Al servizio di una buona sceneggiatura, Ridley Scott non può che confermare il suo strepitoso talento visivo. "The Martian" è in fin dei conti una riuscitissima commedia fantascientifica, un Cast Away su Marte che trova tutta la sua forza nel non prendersi mai completamente sul serio (più osa, senza paura del ridicolo, più funziona).
Ho apprezzato subito il tocco leggero del film, l'essere in tutto e per tutto un'opera che riflette sugli schermi, sulle modalità di comunicazione, sulle possibilità della rete (il "villaggio globale" non si ferma alla Terra, ma arriva perfino su Marte). In fin dei conti il Wilson di turno altri non è che lo schermo attraverso cui confessarsi: bisogna parlare alla propria stessa immagine per mantenere lucida la mente, viva la speranza ma, soprattutto, per non sentirsi soli.

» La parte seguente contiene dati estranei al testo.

(** * Coin counter of a pool table: the drawer state machine of the ESP8266 sketch

    The sketch keeps its state machine in global variables ([TIMEOUT],
    [openTime], [state], [coinCount]) and in the callback attached to one
    [Ticker].  Three handlers, [process_DRAWER_CLOSED_state],
    [process_DRAWER_OPEN_state] and [process_OPEN_FOR_TOO_LONG_state], call
    each other on a transition; the handler that is attached to the ticker
    is the one run every 100 ms.

    The embedding below follows the sketch line by line:
    - [int] is a [Z] with the two's complement wrap-around of [coinCount++]
      written out;
    - [float openTime] is an IEEE 754 binary32 value ([spec_float] with
      precision 24), [openTime += 0.1] is the binary64 addition followed by
      the conversion back to binary32, as C++ prescribes for a [float]
      variable and a [double] literal;
    - the globals and the ticker are one record threaded through the
      handlers; the MQTT publishes are logged in order in [published];
    - the mutual recursion of the handlers is bounded by a fuel argument,
      and shown below never to need more than three calls.

    [Serial] output is debug logging and is left out.

    Besides the state machine the file embeds the start-up of the sketch
    ([connectToWifi], [MQTT_connect], [setup], in [Startup], the answers of
    the Wi-Fi and MQTT libraries being inputs) and the [loop] of the first
    sketch of the repository (in [Primeiros]). *)

From Stdlib Require Import ZArith List Bool String Lia.
From Stdlib Require Import SpecFloat.
Import ListNotations.
Open Scope Z_scope.

(** ** Machine integers and floating point numbers *)

Module Num.

Definition INT_MIN : Z := - 2 ^ 31.
Definition INT_MAX : Z := 2 ^ 31 - 1.

Definition int_range (z : Z) : Prop := INT_MIN <= z <= INT_MAX.

(** The value a 32 bit two's complement register holds for [z]. *)
Definition int_wrap (z : Z) : Z := (z + 2 ^ 31) mod 2 ^ 32 - 2 ^ 31.

(** [x++] on an [int]. *)
Definition int_incr (z : Z) : Z := int_wrap (z + 1).

(** binary32 ([float]) and binary64 ([double]) formats. *)
Definition f32_prec : Z := 24.
Definition f32_emax : Z := 128.
Definition f64_prec : Z := 53.
Definition f64_emax : Z := 1024.

(** Rounding of a value of one format to the format [prec], [emax]
    (to nearest, ties to even). *)
Definition round_to (prec emax : Z) (x : spec_float) : spec_float :=
  match x with
  | S754_finite s m e => binary_normalize prec emax (cond_Zopp s (Zpos m)) e s
  | _ => x
  end.

Definition float_of_double : spec_float -> spec_float := round_to f32_prec f32_emax.
Definition double_of_float : spec_float -> spec_float := round_to f64_prec f64_emax.

(** Conversion of an [int] to [float] and to [double]. *)
Definition float_of_int (z : Z) : spec_float := binary_normalize f32_prec f32_emax z 0 false.
Definition double_of_int (z : Z) : spec_float := binary_normalize f64_prec f64_emax z 0 false.

(** The [double] nearest to the decimal literal [n / 10]. *)
Definition double_tenths (n : Z) : spec_float :=
  SFdiv f64_prec f64_emax (double_of_int n) (double_of_int 10).

Definition float_zero : spec_float := S754_zero false.

(** [x += d] for a [float x] and a [double d]. *)
Definition float_add_double (x d : spec_float) : spec_float :=
  float_of_double (SFadd f64_prec f64_emax (double_of_float x) d).

(** [x >= y] on two [float]s; false when one of them is a NaN. *)
Definition float_ge (x y : spec_float) : bool :=
  match SFcompare x y with
  | Some Gt | Some Eq => true
  | _ => false
  end.

End Num.
Import Num.

#[global] Arguments float_add_double : simpl never.
#[global] Arguments float_ge : simpl never.
#[global] Arguments float_of_int : simpl never.
#[global] Arguments int_incr : simpl never.

(** ** Data of the sketch *)

(** [enum State]. *)
Inductive State : Type :=
| DRAWER_CLOSED
| DRAWER_OPEN
| OPEN_FOR_TOO_LONG.

(** Result of [digitalRead(2)].  The pin is pulled up: it reads [HIGH]
    when the lever blocks the light, [LOW] when the light reaches the LDR. *)
Inductive Level : Type :=
| LOW
| HIGH.

Abbreviation LIGHT_ON := LOW (only parsing).
Abbreviation LIGHT_BLOCKED := HIGH (only parsing).

(** The three functions the sketch attaches to the ticker. *)
Inductive Callback : Type :=
| cb_DRAWER_CLOSED
| cb_DRAWER_OPEN
| cb_OPEN_FOR_TOO_LONG.

(** One MQTT publish: [coinCounterPublisher.publish(n)] on the coin counter
    feed or [reporterPublisher.publish(msg)] on the reporter feed. *)
Inductive Publish : Type :=
| coinCounterPublisher (n : Z)
| reporterPublisher (msg : string).

Definition MSG_TOO_LONG : string := "Pool table is open for too long".
Definition MSG_FINALLY_CLOSED : string := "Pool table drawer was finally closed".
Definition MSG_KEEPS_OPEN : string := "Pool table keeps open for too long".

(** The constants the sketch writes as literals: the value [TIMEOUT] starts
    with and is reset to, the value it takes once the drawer is stuck, and
    the amount added to [openTime] by a handler call (a [double]). *)
Record Config : Type := mkConfig {
  TIMEOUT_LONG : Z;
  TIMEOUT_SHORT : Z;
  OPEN_STEP : spec_float
}.

(** The sketch as written: [TIMEOUT = 18], [TIMEOUT = 3], [openTime += 0.1]. *)
Definition sketch : Config :=
  {| TIMEOUT_LONG := 18; TIMEOUT_SHORT := 3; OPEN_STEP := double_tenths 1 |}.

(** The time scale of the test scenario, in milliseconds: 100 per tick,
    a long threshold of 1000 and a short one of 300. *)
Definition scenario : Config :=
  {| TIMEOUT_LONG := 1000; TIMEOUT_SHORT := 300; OPEN_STEP := double_of_int 100 |}.

(** The globals of the sketch, the ticker (period in ms and attached
    callback, [None] when detached) and the publishes made so far, oldest
    first. *)
Record Machine : Type := mkMachine {
  TIMEOUT : Z;
  openTime : spec_float;
  state : State;
  coinCount : Z;
  ticker : option (Z * Callback);
  published : list Publish
}.

Definition set_TIMEOUT (v : Z) (m : Machine) : Machine :=
  mkMachine v (openTime m) (state m) (coinCount m) (ticker m) (published m).

Definition set_openTime (v : spec_float) (m : Machine) : Machine :=
  mkMachine (TIMEOUT m) v (state m) (coinCount m) (ticker m) (published m).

Intercettata una formula linguistica (il montaggio alternato di Marte-Spazio-Terra), "The Martian" riflette sulle distanze per poi eliminarle, facendosi manifesto di un mondo, di una cultura, di una comunicazione completamente convergenti.
Accusarlo di mancanza di un sense of wonder sarebbe cosa assai fuorviante, semplicemente perché il film è interessato a ciò che conosciamo (e a ciò che si rischia di perdere), mai all'alieno, mai all'ignoto, mai allo sconosciuto. Solo la parte finale, quella degli equilibrismi spaziali, non può che riportare alla mente gli incidenti di Gravity, il fluttuare nello Spazio, la paura per la deriva. Ma è un istante.
p.s. se mai un giorno si dovesse scrivere una fenomenologia di Matt Damon, continueremo sempre a vedere l'uomo qualunque catapultato in contesti drammatici. Come Ryan, ancora una volta, Matt Damon dev'essere salvato. E, di nuovo, la sua missione è una sola: resistere e sopravvivere, malgrado tutto.